MONTREAL: A woman wearing a virtual reality headset takes part in an experiment in which she chats with an AI to better understand the way it works. The National Film Board of Canada is conducting the experimenting.—AFP
MONTREAL: A woman wearing a virtual reality headset takes part in an experiment in which she chats with an AI to better understand the way it works. The National Film Board of Canada is conducting the experimenting.—AFP
MONTREAL: Rapid developments in artificial intelligence — and recent turmoil at industry powerhouse OpenAI — have brought fresh attention to a key hub of ethics research related to the technology in Montreal, led by Canadian “godfather of AI” Yoshua Bengio.

Bengio — who in 2018 shared with Geoffrey Hinton and Yann LeCun the Turing Award for their work on deep learning — says he is worried about the technology leapfrogging human intelligence and capabilities in the not-too-distant future.

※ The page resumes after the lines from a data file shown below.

(* ===== verification/Proto.v ===== *)
(** * Wire types: plans, capabilities and the handshake

    Models [crates/onebrain-proto/src]: the placement [Plan] and its parts, the
    [Capabilities] bitset, the [Hello] handshake and its verdict, the stream
    header and the message kinds.  Postcard encoding is a library call and is
    not modelled. *)

From Stdlib Require Import ZArith Lia.
From S2P Require Import Prelude Float.
From stdpp Require Import base list strings.

Open Scope Z_scope.

(** ** plan.rs *)

(** Monotonically increasing plan generation, a [u64]. *)
Record Epoch := MkEpoch { epoch_num : Z }.

(** A node's mesh public key, hex-encoded. *)
Record NodeId := MkNodeId { node_str : string }.

(** Half-open range of transformer layers. *)
Record LayerRange := MkLayerRange { lr_start : Z; lr_end : Z }.

Definition lr_len (r : LayerRange) : Z := sat_sub (lr_end r) (lr_start r).
Definition lr_is_empty (r : LayerRange) : bool := lr_end r <=? lr_start r.

Inductive Strategy := Solo | PipelineParallel.

Record Assignment := MkAssignment { a_node : NodeId; a_layers : LayerRange; a_stage : Z }.

Record Plan := MkPlan {
  p_epoch : Epoch;
  p_model : string;
  p_strategy : Strategy;
  p_assignments : list Assignment;
  p_ctx_len : Z }.

#[global] Instance NodeId_eq_dec : EqDecision NodeId.
Proof. solve_decision. Defined.
#[global] Instance Epoch_eq_dec : EqDecision Epoch.
Proof. solve_decision. Defined.
#[global] Instance LayerRange_eq_dec : EqDecision LayerRange.
Proof. solve_decision. Defined.
#[global] Instance Strategy_eq_dec : EqDecision Strategy.
Proof. solve_decision. Defined.
#[global] Instance Assignment_eq_dec : EqDecision Assignment.
Proof. solve_decision. Defined.
#[global] Instance Plan_eq_dec : EqDecision Plan.
Proof. solve_decision. Defined.

(** ** capabilities.rs *)
Record Capabilities := MkCaps { cap_bits : Z }.

Definition PIPELINE_PARALLEL : Z := Z.shiftl 1 0.
Definition BLOB_SHARING : Z := Z.shiftl 1 1.
Definition TENSOR_PARALLEL : Z := Z.shiftl 1 2.
Definition SPECULATIVE : Z := Z.shiftl 1 3.
Definition ACT_COMPRESSION : Z := Z.shiftl 1 4.
Definition CLUSTER_BENCH : Z := Z.shiftl 1 5.

Definition caps_current : Capabilities :=
  MkCaps (Z.lor (Z.lor PIPELINE_PARALLEL BLOB_SHARING) CLUSTER_BENCH).

Definition caps_supports (c : Capabilities) (bit : Z) : bool :=
  negb (Z.land (cap_bits c) bit =? 0).

Definition caps_intersect (c d : Capabilities) : Capabilities :=
  MkCaps (Z.land (cap_bits c) (cap_bits d)).

(** ** handshake.rs *)
Definition PROTO_VERSION : Z := 5.

Record EngineBuildHash := MkEngineBuildHash { build_str : string }.

#[global] Instance EngineBuildHash_eq_dec : EqDecision EngineBuildHash.
Proof. solve_decision. Defined.

Record Hello := MkHello {
  h_proto_version : Z;
  h_capabilities : Capabilities;
  h_engine_build : EngineBuildHash;
  h_node_name : string;
  h_product_version : string }.

Inductive HandshakeVerdict :=
  | Compatible
  | ProtoMismatch (ours theirs : Z)
  | EngineMismatch (ours theirs : string).

Definition judge (ours theirs : Hello) : HandshakeVerdict :=
  if negb (h_proto_version ours =? h_proto_version theirs) then
    ProtoMismatch (h_proto_version ours) (h_proto_version theirs)
  else if decide (h_engine_build ours = h_engine_build theirs) then Compatible
  else EngineMismatch (build_str (h_engine_build ours)) (build_str (h_engine_build theirs)).

(** ** message.rs *)
Inductive StreamKind := Control | Rpc | Probe.

#[global] Instance StreamKind_eq_dec : EqDecision StreamKind.
Proof. solve_decision. Defined.

Record StreamHeader := MkStreamHeader { sh_kind : StreamKind; sh_epoch : Epoch }.

Record DeviceBrief := MkDeviceBrief {
  db_kind : string; db_free_bytes : Z; db_total_bytes : Z }.

(** Every message kind that crosses the mesh.  A 32-byte hash is the list of
    its bytes. *)
Inductive Message :=
  | MHello (h : Hello)
  | MPlanProposal (p : Plan)
  | MPlanAck (epoch : Epoch) (ready : bool) (detail : option string)
  | MHeartbeat (epoch : Epoch)
  | MEngineFrame (epoch : Epoch) (payload : list Z)
  | MDraining (epoch : Epoch) (reason : string)
  | MNodeStatus (usable_memory_bytes : Z) (devices : list DeviceBrief)
      (prefill_tps decode_tps disk_mbps : option fl) (draining : bool)
  | MRangeQuery (model : string)
  | MRangeInventory (model : string) (total_size : Z) (ranges : list (Z * Z * list Z))
  | MBenchRequest
  | MBenchReport (prefill_tps decode_tps disk_mbps : fl) (measured_unix : Z).

Record Envelope := MkEnvelope { env_proto_version : Z; env_message : Message }.

Definition envelope_new (m : Message) : Envelope := MkEnvelope PROTO_VERSION m.

(** ** Contiguous layer placements *)

(** The ranges cover [start, stop) in order, each one non-empty. *)
Fixpoint tiles (start : Z) (l : list LayerRange) (stop : Z) : Prop :=
  match l with
  | [] => start = stop
  | r :: l => lr_start r = start ∧ start < lr_end r ∧ tiles (lr_end r) l stop
  end.

(** What every placement promises: the assignments, in order, carry stages
    [0, 1, ...] and their layers tile [0, n). *)
Definition placement_ok (n : Z) (p : Plan) : Prop :=
  tiles 0 (a_layers <$> p_assignments p) n ∧
  a_stage <$> p_assignments p = Z.of_nat <$> seq 0 (length (p_assignments p)).

Lemma tiles_app s l m k e : tiles s l m → tiles m k e → tiles s (l ++ k) e.
Proof. revert s; induction l; simpl; [by intros s ->|]. intros s (H1 & H2 & H3) H. eauto. Qed.

Lemma tiles_snoc s l m e : tiles s l m → m < e → tiles s (l ++ [MkLayerRange m e]) e.
Proof. intros. eapply tiles_app; [done|]. simpl. auto. Qed.

Lemma tiles_sum s l e :
  tiles s l e → zsum (lr_len <$> l) = e - s.
Proof.
  revert s; induction l as [|r l IH]; intros s; [simpl; lia|].
  intros (Hs & Hlt & Ht). rewrite fmap_cons. simpl. rewrite (IH _ Ht). unfold lr_len, sat_sub. lia.
Qed.

Lemma tiles_le s l e : tiles s l e → s ≤ e.
Proof.
  revert s; induction l as [|r l IH]; intros s; simpl; [lia|].
  intros (Hs & Hlt & Ht%IH). lia.
Qed.

(** Every layer is held by exactly one range. *)
Lemma tiles_unique_owner s l e i :
  tiles s l e → s ≤ i < e →
  ∃ k, (∃ r, l !! k = Some r ∧ lr_start r ≤ i < lr_end r) ∧
    ∀ k', (∃ r, l !! k' = Some r ∧ lr_start r ≤ i < lr_end r) → k' = k.
Proof.
  revert s; induction l as [|r l IH]; intros s Ht Hi; simpl in Ht; [lia|].
  destruct Ht as (Hs & Hlt & Ht).
  destruct (Z.lt_ge_cases i (lr_end r)) as [Hin|Hout].
  - exists O. split; [exists r; simpl; split; [done|lia]|].
    intros [|k] (r' & Hk & Hr'); [done|exfalso]. simpl in Hk.
    assert (lr_end r ≤ lr_start r') as Hge.
    { clear IH Hi Hlt Hs Hr' Hin. revert k Hk. generalize (lr_end r) Ht. clear.
      induction l as [|q l IH]; intros s Ht [|k] Hk; simplify_eq/=;
        destruct Ht as (Hs & Hlt & Ht); [lia|].
      specialize (IH _ Ht _ Hk). lia. }
    lia.
  - destruct (IH _ Ht ltac:(lia)) as (k & (r' & Hk & Hr') & Huniq).
    exists (S k). split; [by exists r'|].
    intros [|k'] (q & Hq & Hqi); simplify_eq/=; [lia|].
    f_equal. apply Huniq. by exists q.
Qed.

Speaking at his home, the professor warned that AI developments are moving at breakneck speed and risked “creating a new species capable of making decisions that harm or even endanger humans.”

OpenAI’s recent dismissal and then rehiring a few days later of chief executive Sam Altman — who has been accused of downplaying risks in his push to advance its ChatGPT bot — illustrates some of the turmoil in the startup sector and fierce competition in the race to commercialise generative AI.

For some time, Bengio has been warning about companies moving too fast without guardrails, “potentially at the public’s expense.” It is essential, he said, to have “rules that’ll be followed by all companies.” At a world-first AI summit in Britain in early November, Bengio was tasked with leading a team producing an inaugural report on AI safety. The aim is to set priorities to inform future work on the security of the cutting-edge technology.

The renowned AI academic has brought together a “critical mass of AI researchers” (1,000+) thro­ugh his Mila research institute, located in a former working-class neighbourhood of Montreal. His neighbors include AI research facilities of American tech giants Micro­soft, Meta, IBM and Google.

“This concentration of experts in artificial intelligence, which is greater than anywhere else in the world,” is what attracted Google, says Hugo Larochelle, the hoodie-wearing scientific director of the Silicon Valley giant’s AI subsidiary Deepmind.